> [TASK ITEM]
Beginning with the opening line, restate the following material exactly, up through the line that contains "Definition lines (l".

> [SOURCE MATERIAL]
(* ===== verification/RustText.v ===== *)
(** * More of the standard library's strings: lines, words, trimming, decimal numbers

    Strings are octets of valid UTF-8; a pattern that starts with a leading octet matches only at the
    start of a character, so that the searches below run on octets. *)
From S2P Require Import Prelude Words Slices RustStd RustStr.

(** ** [strip_suffix(char)], [split_once(char)], [splitn(3, char)] *)
Definition strip_suffix (c : Z) (l : bytes) : option bytes :=
  match reverse l with
  | x :: r => if x =? c then Some (reverse r) else None
  | [] => None
  end.
Fixpoint split_once (sep : Z) (l : bytes) : option (bytes * bytes) :=
  match l with
  | [] => None
  | c :: l => if c =? sep then Some ([], l) else '(a, b) ← split_once sep l; Some (c :: a, b)
  end.
Fixpoint splitn (n : nat) (sep : Z) (l : bytes) : list bytes :=
  match n with
  | O => []
  | S O => [l]
  | S n => match split_once sep l with Some (a, b) => a :: splitn n sep b | None => [l] end
  end.

(** ** [lines()]: pieces that end after a line feed, without it and without a carriage return before it *)
Fixpoint split_inclusive (sep : Z) (l : bytes) : list bytes :=
  match l with
  | [] => []
  | c :: l =>
      if c =? sep then [c] :: split_inclusive sep l
      else match split_inclusive sep l with
      | [] => [[c]]
      | piece :: pieces => (c :: piece) :: pieces
      end
  end.
Definition LF : Z := 10.
Definition CR : Z := 13.
Definition line_of (piece : bytes) : bytes :=
  match strip_suffix LF piece with
  | None => piece
  | Some line => default line (strip_suffix CR line)
  end.
Definition lines (l : bytes) : list bytes := line_of <$> split_inclusive LF l.

(** ** [char::is_whitespace]: the length of the white-space character at the start, if there is one

    U+0009..U+000D, U+0020, U+0085, U+00A0, U+1680, U+2000..U+200A, U+2028, U+2029, U+202F, U+205F, U+3000. *)
Definition white_2 (c d : Z) : bool := (c =? 0xc2) && ((d =? 0x85) || (d =? 0xa0)).
Definition white_3 (c d e : Z) : bool :=
  ((c =? 0xe1) && (d =? 0x9a) && (e =? 0x80)) ||
  ((c =? 0xe2) && (d =? 0x80) && (in_range 0x80 0x8a e || (e =? 0xa8) || (e =? 0xa9) || (e =? 0xaf))) ||
  ((c =? 0xe2) && (d =? 0x81) && (e =? 0x9f)) ||
  ((c =? 0xe3) && (d =? 0x80) && (e =? 0x80)).
Definition white_len (l : bytes) : nat :=
  match l with
  | [] => 0
  | c :: r =>
      if in_range 9 13 c || (c =? 32) then 1
      else match r with
      | [] => 0
      | d :: r => if white_2 c d then 2 else match r with [] => 0 | e :: _ => if white_3 c d e then 3 else 0 end
      end
  end.

(** Each octet with whether it belongs to white space. *)
Fixpoint mark (skip : nat) (l : bytes) : list (bool * Z) :=
  match l with
  | [] => []
  | c :: r =>
      match skip with
      | S k => (true, c) :: mark k r
      | O => match white_len l with S k => (true, c) :: mark k r | O => (false, c) :: mark 0 r end
      end
  end.

(** ** [split_whitespace()] and [trim()] *)
Fixpoint words_of (l : list (bool * Z)) : list bytes :=
  match l with
  | [] => [[]]
  | (true, _) :: l => [] :: words_of l
  | (false, c) :: l => match words_of l with [] => [[c]] | w :: ws => (c :: w) :: ws end
  end.
Definition split_whitespace (l : bytes) : list bytes := filter (fun w => w <> []) (words_of (mark 0 l)).

Fixpoint skip_white (l : list (bool * Z)) : list (bool * Z) :=
  match l with (true, _) :: l => skip_white l | _ => l end.
Definition trim (l : bytes) : bytes := snd <$> reverse (skip_white (reverse (skip_white (mark 0 l)))).

(** ** Decimal numbers: [to_string] of an unsigned integer and [parse] *)
Fixpoint decimal (fuel : nat) (n : Z) : bytes :=
  match fuel with
  | O => []
  | S fuel => if n <? 10 then [48 + n] else decimal fuel (n / 10) ++ [48 + n mod 10]
  end.
Definition show (n : Z) : bytes := decimal 39 n.
Definition parse_int (w : Z) (l : bytes) : option Z := from_str_radix w 10 l.

(** ** Facts *)
Lemma strip_suffix_snoc c l : strip_suffix c (l ++ [c]) = Some l.
Proof. unfold strip_suffix. rewrite reverse_snoc, Z.eqb_refl. by rewrite reverse_involutive. Qed.

Lemma strip_suffix_Some c l l' : strip_suffix c l = Some l' -> l = l' ++ [c].
Proof.
  unfold strip_suffix. destruct (reverse l) as [|x r] eqn:E; [done|]. destruct (Z.eqb_spec x c) as [->|]; [|done]. intros [= <-].
  by rewrite <- (reverse_involutive l), E, reverse_cons.
Qed.

Lemma strip_suffix_absent c l : c ∉ l -> strip_suffix c l = None.
Proof. intros Hc. destruct (strip_suffix c l) as [l'|] eqn:E; [|done]. apply strip_suffix_Some in E as ->. set_solver. Qed.

Lemma split_once_Some sep l a b : split_once sep l = Some (a, b) <-> l = a ++ sep :: b /\ sep ∉ a.
Proof.
  revert a b. induction l as [|c l IH]; intros a b; cbn.
  { split; [done|]. intros [E _]. by destruct a. }
  destruct (Z.eqb_spec c sep) as [->|Hc].
  - split.
    + intros [= <- <-]. split; [done|apply not_elem_of_nil].
    + intros [E Ha]. destruct a as [|x a]; cbn in E; [by simplify_eq|]. injection E as <- _. destruct Ha. left.
  - split.
    + intros H. apply bind_Some in H as ([a' b'] & H & E). injection E as <- <-. apply IH in H as [-> Ha]. split; [done|]. by apply not_elem_of_cons.
    + intros [E Ha]. destruct a as [|x a]; cbn in E; [by injection E as ->|]. injection E as <- E. apply not_elem_of_cons in Ha as [_ Ha].
      by rewrite (proj2 (IH a b)).
Qed.

Lemma split_once_absent sep l : sep ∉ l -> split_once sep l = None.
Proof. intros H. destruct (split_once sep l) as [[a b]|] eqn:E; [|done]. apply split_once_Some in E as [-> _]. set_solver. Qed.

(** A text whose lines all end in CR LF is read back line by line. *)
Definition crlf_lines (ls : list bytes) : bytes := ls ≫= fun l => l ++ [CR; LF].

Lemma split_inclusive_app sep l r : sep ∉ l -> split_inclusive sep (l ++ sep :: r) = (l ++ [sep]) :: split_inclusive sep r.
Proof.
  induction l as [|c l IH]; intros H; cbn; [by rewrite Z.eqb_refl|]. apply not_elem_of_cons in H as [Hc H].
  rewrite (proj2 (Z.eqb_neq c sep)) by done. by rewrite IH.
Qed.

Lemma lines_crlf ls : Forall (fun l => LF ∉ l) ls -> lines (crlf_lines ls) = ls.
Proof.
  unfold lines, crlf_lines. induction 1 as [|l ls Hl _ IH]; [done|]. rewrite bind_cons.
  replace ((l ++ [CR; LF]) ++ (ls ≫= fun l => l ++ [CR; LF])) with ((l ++ [CR]) ++ LF :: (ls ≫= fun l => l ++ [CR; LF])) by by rewrite <- !app_assoc.
  rewrite split_inclusive_app by (rewrite elem_of_app, list_elem_of_singleton; intros [|]; done). cbn. f_equal; [|done].
  unfold line_of. by rewrite !strip_suffix_snoc.
Qed.

(** The octets of a line, and that it has no line feed. *)
Lemma split_inclusive_pieces sep l :
  Forall (fun p => exists q, (sep ∉ q) /\ (p = q \/ p = q ++ [sep])) (split_inclusive sep l).
Proof.
  induction l as [|c l IH]; cbn; [constructor|]. destruct (Z.eqb_spec c sep) as [->|Hc].
  - constructor; [|done]. exists []. split; [apply not_elem_of_nil|by right].
  - destruct IH as [|p ps (q & Hq & Hp) Hps]; constructor.
    + exists [c]. split; [|by left]. rewrite list_elem_of_singleton. congruence.
    + constructor.
    + exists (c :: q). split; [apply not_elem_of_cons; split; [congruence|done]|]. destruct Hp as [->| ->]; [by left|by right].
    + done.
Qed.

Lemma lines_free l : Forall (fun p => LF ∉ p) (lines l).
Proof.
  unfold lines. apply Forall_fmap. eapply Forall_impl; [apply split_inclusive_pieces|].
  intros p (q & Hq & Hp). cbn. unfold line_of. destruct Hp as [->| ->].
  - by rewrite strip_suffix_absent.
  - rewrite strip_suffix_snoc. destruct (strip_suffix CR q) as [q'|] eqn:E; [|done]. apply strip_suffix_Some in E as ->. cbn. set_solver.
Qed.

(** ** Words *)
Definition white (x : bool * Z) : Prop := x.1 = true.
Definition word (w : bytes) : Prop := w <> [] /\ Forall (fun x => x.1 = false) (mark 0 w).

Lemma white_len_app l r : white_len l <> 0%nat -> white_len (l ++ r) = white_len l.
Proof.
  destruct l as [|c [|d [|e l]]]; cbn; try done; repeat case_match; done.
Qed.

(** A space does not complete a white-space character. *)
Lemma white_len_space l r : l <> [] -> white_len l = 0%nat -> white_len (l ++ 32 :: r) = 0%nat.
Proof.
  assert (forall c, white_2 c 32 = false) as H2 by (intros c; unfold white_2; by rewrite andb_false_r).
  assert (forall c e, white_3 c 32 e = false) as H3 by (intros c e; unfold white_3; cbn; by rewrite !andb_false_r).
  assert (forall c d, white_3 c d 32 = false) as H4 by (intros c d; unfold white_3; cbn; by rewrite !andb_false_r).
  destruct l as [|c [|d [|e l]]]; cbn; try done; intros _.
  - rewrite H2. case_match; [done|]. destruct r as [|e r]; [done|]. by rewrite H3.
  - rewrite H4. by repeat case_match.
Qed.

Lemma word_cons c w : Forall (fun x => x.1 = false) (mark 0 (c :: w)) <-> white_len (c :: w) = 0%nat /\ Forall (fun x => x.1 = false) (mark 0 w).
Proof.
  cbn [mark]. destruct (white_len (c :: w)) as [|k]; rewrite Forall_cons; cbn; naive_solver.
Qed.

Lemma words_of_word w rest : Forall (fun x => x.1 = false) (mark 0 w) -> words_of (mark 0 (w ++ 32 :: rest)) = w :: words_of (mark 0 rest).
Proof.
  induction w as [|c w IH]; intros H; [done|]. apply word_cons in H as [Hc Hw].
  change ((c :: w) ++ 32 :: rest) with (c :: (w ++ 32 :: rest)). cbn [mark].
  change (c :: (w ++ 32 :: rest)) with ((c :: w) ++ 32 :: rest). rewrite white_len_space by done. cbn [words_of]. by rewrite IH.
Qed.

Lemma words_of_last w : Forall (fun x => x.1 = false) (mark 0 w) -> words_of (mark 0 w) = [w].
Proof.
  induction w as [|c w IH]; intros H; [done|]. pose proof H as [Hc Hw]%word_cons. cbn [mark]. rewrite Hc. cbn [words_of]. by rewrite IH.
Qed.

Lemma split_whitespace_join ws : Forall word ws -> split_whitespace (join 32 ws) = ws.
Proof.
  unfold split_whitespace. induction 1 as [|w ws [Hne Hw] Hws IH]; [done|]. cbn [join]. destruct ws as [|w' ws].
  - rewrite words_of_last by done. by rewrite filter_cons_True.
  - rewrite words_of_word by done. rewrite filter_cons_True by done. by rewrite IH.
Qed.

(** The words of a text: maximal runs without white space. *)
Lemma words_of_nonempty l : words_of l <> [].
Proof. destruct l as [|[[] c] l]; cbn; [done|done|]. by destruct (words_of l). Qed.

Lemma words_of_head_prefix l w ws : words_of (mark 0 l) = w :: ws -> w `prefix_of` l.
Proof.
  revert w ws. induction l as [|c l IH]; intros w ws H; [injection H as <- _; apply prefix_nil|]. cbn [mark] in H.
  destruct (white_len (c :: l)) as [|k]; cbn [words_of] in H; [|injection H as <- _; apply prefix_nil].
  destruct (words_of (mark 0 l)) as [|w' ws'] eqn:E; [by apply words_of_nonempty in E|]. injection H as <- _. by apply prefix_cons, (IH w' ws').
Qed.

Lemma words_of_words k l : Forall (fun w => Forall (fun x => x.1 = false) (mark 0 w)) (words_of (mark k l)).
Proof.
  revert k. induction l as [|c l IH]; intros k; cbn [mark]; [repeat constructor|].
  destruct k as [|k]; [|cbn [words_of]; constructor; [constructor|apply IH]].
  destruct (white_len (c :: l)) as [|k] eqn:Hc; cbn [words_of]; [|constructor; [constructor|apply IH]].
  specialize (IH 0%nat). destruct (words_of (mark 0 l)) as [|w ws] eqn:E; [by apply words_of_nonempty in E|]. inversion_clear IH as [|? ? Hw Hws].
  constructor; [|done]. apply word_cons. split; [|done]. destruct (words_of_head_prefix l w ws E) as [r ->].
  destruct (white_len (c :: w)) as [|n] eqn:Hn; [done|]. change (c :: w ++ r) with ((c :: w) ++ r) in Hc. rewrite white_len_app in Hc by (by rewrite Hn). congruence.
Qed.

Lemma split_whitespace_words l : Forall word (split_whitespace l).
Proof.
  unfold split_whitespace. apply Forall_forall. intros w Hw. apply list_elem_of_filter in Hw as [Hne Hw]. split; [done|].
  pose proof (words_of_words 0 l) as H. rewrite Forall_forall in H. auto.
Qed.

(** No word has a control or space octet. *)
Lemma word_free w c : word w -> in_range 9 13 c = true \/ c = 32 -> c ∉ w.
Proof.
  intros [_ Hw] Hc. induction w as [|x w IH]; [apply not_elem_of_nil|]. apply word_cons in Hw as [Hx Hw]. apply not_elem_of_cons. split; [|by apply IH].
  intros ->. cbn in Hx. destruct Hc as [Hc| ->]; [by rewrite Hc in Hx|done].
Qed.

(** ** Decimal numbers *)
Lemma digits_value_app w radix acc a b : digits_value w radix acc (a ++ b) = (v ← digits_value w radix acc a; digits_value w radix v b).
Proof.
  revert acc. induction a as [|c a IH]; intros acc; [done|]. cbn [app digits_value]. destruct (checked_mul w acc radix) as [s|]; [|done]. cbn [mbind option_bind].
  destruct (to_digit radix c) as [d|]; [|done]. cbn [mbind option_bind]. destruct (checked_add w s d) as [v|]; [|done]. apply IH.
Qed.

Lemma to_digit_decimal d : 0 <= d < 10 -> to_digit 10 (48 + d) = Some d.
Proof.
  intros Hd. unfold to_digit. replace ((48 <=? 48 + d) && (48 + d <=? 57)) with true by lia. cbn [mbind option_bind].
  replace (48 + d - 48) with d by lia. by replace (d <? 10) with true by lia.
Qed.

Lemma decimal_digits fuel n : 0 <= n -> Forall (fun c => 48 <= c <= 57) (decimal fuel n).
Proof.
  revert n. induction fuel as [|fuel IH]; intros n Hn; cbn; [constructor|]. destruct (Z.ltb_spec n 10); [repeat constructor; lia|].
  apply Forall_app. split; [apply IH; apply Z.div_pos; lia|]. pose proof (Z.mod_pos_bound n 10 ltac:(lia)). repeat constructor; lia.
Qed.

Lemma digits_value_decimal w fuel n : 0 <= n < 10 ^ Z.of_nat fuel -> n <= umax w -> digits_value w 10 0 (decimal fuel n) = Some n.
Proof.
  revert n. induction fuel as [|fuel IH]; intros n Hn Hw; [cbn in *; f_equal; lia|]. cbn [decimal]. destruct (Z.ltb_spec n 10).
  - cbn [digits_value]. unfold checked_mul, checked_add. rewrite Z.mul_0_l, to_digit_decimal by lia. cbn [mbind option_bind].
    replace (0 <=? umax w) with true by lia. cbn [mbind option_bind]. by replace (0 + n <=? umax w) with true by lia.
  - rewrite digits_value_app, IH; [| |pose proof (Z.div_le_upper_bound n 10 n); lia].
    2: { split; [apply Z.div_pos; lia|]. apply Z.div_lt_upper_bound; [lia|]. rewrite Nat2Z.inj_succ, Z.pow_succ_r in Hn by lia. lia. }
    pose proof (Z.mod_pos_bound n 10 ltac:(lia)). pose proof (Z.div_mod n 10 ltac:(lia)). cbn [mbind option_bind digits_value]. unfold checked_mul, checked_add.
    rewrite to_digit_decimal by lia. replace (n / 10 * 10 <=? umax w) with true by lia. cbn [mbind option_bind].
    replace (n / 10 * 10 + n mod 10) with n by lia. by replace (n <=? umax w) with true by lia.
Qed.

Lemma decimal_nonempty fuel n : decimal (S fuel) n <> [].
Proof. cbn. destruct (n <? 10); [done|]. by destruct (decimal fuel (n / 10)). Qed.

Lemma parse_show w n : 0 <= w <= 128 -> fits w n -> parse_int w (show n) = Some n.
Proof.
  intros Hw [H0 H1]. assert (n < 10 ^ Z.of_nat 39) as Hn.
  { apply (Z.lt_le_trans _ (2 ^ 128)); [|by vm_compute]. apply (Z.lt_le_trans _ (2 ^ w)); [done|]. apply Z.pow_le_mono_r; lia. }
  pose proof (digits_value_decimal w 39 n ltac:(lia) ltac:(unfold umax; lia)) as Hd. pose proof (decimal_digits 39 n H0) as Hdig.
  unfold parse_int, from_str_radix, show. destruct (decimal 39 n) as [|c rest] eqn:E; [by apply decimal_nonempty in E|].
  inversion_clear Hdig as [|? ? Hc _]. rewrite (proj2 (Z.eqb_neq c 0x2b)), (proj2 (Z.eqb_neq c 0x2d)) by lia. done.
Qed.

Lemma show_free n c : 0 <= n -> ~ 48 <= c <= 57 -> c ∉ show n.
Proof. intros Hn Hc Hin. pose proof (decimal_digits 39 n Hn) as H. rewrite Forall_forall in H. by apply Hc, H. Qed.

Lemma show_word n : 0 <= n -> word (show n).
Proof.
  intros Hn. split; [apply decimal_nonempty|]. unfold show. pose proof (decimal_digits 39 n Hn) as H.
  induction H as [|c l Hc Hl IH]; [constructor|]. apply word_cons. split; [|done]. cbn. unfold in_range.
  replace ((9 <=? c) && (c <=? 13) || (c =? 32)) with false by lia. destruct l as [|d l]; [done|]. unfold white_2. rewrite (proj2 (Z.eqb_neq c 0xc2)) by lia. cbn.
  destruct l as [|e l]; [done|]. unfold white_3. by rewrite (proj2 (Z.eqb_neq c 0xe1)), (proj2 (Z.eqb_neq c 0xe2)), (proj2 (Z.eqb_neq c 0xe3)) by lia.
Qed.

> [RESPONSE]
(* ===== verification/RustText.v ===== *)
(** * More of the standard library's strings: lines, words, trimming, decimal numbers

    Strings are octets of valid UTF-8; a pattern that starts with a leading octet matches only at the
    start of a character, so that the searches below run on octets. *)
From S2P Require Import Prelude Words Slices RustStd RustStr.

(** ** [strip_suffix(char)], [split_once(char)], [splitn(3, char)] *)
Definition strip_suffix (c : Z) (l : bytes) : option bytes :=
  match reverse l with
  | x :: r => if x =? c then Some (reverse r) else None
  | [] => None
  end.
Fixpoint split_once (sep : Z) (l : bytes) : option (bytes * bytes) :=
  match l with
  | [] => None
  | c :: l => if c =? sep then Some ([], l) else '(a, b) ← split_once sep l; Some (c :: a, b)
  end.
Fixpoint splitn (n : nat) (sep : Z) (l : bytes) : list bytes :=
  match n with
  | O => []
  | S O => [l]
  | S n => match split_once sep l with Some (a, b) => a :: splitn n sep b | None => [l] end
  end.

(** ** [lines()]: pieces that end after a line feed, without it and without a carriage return before it *)
Fixpoint split_inclusive (sep : Z) (l : bytes) : list bytes :=
  match l with
  | [] => []
  | c :: l =>
      if c =? sep then [c] :: split_inclusive sep l
      else match split_inclusive sep l with
      | [] => [[c]]
      | piece :: pieces => (c :: piece) :: pieces
      end
  end.
Definition LF : Z := 10.
Definition CR : Z := 13.
Definition line_of (piece : bytes) : bytes :=
  match strip_suffix LF piece with
  | None => piece
  | Some line => default line (strip_suffix CR line)
  end.
Definition lines (l : bytes) : list bytes := line_of <$> split_inclusive LF l.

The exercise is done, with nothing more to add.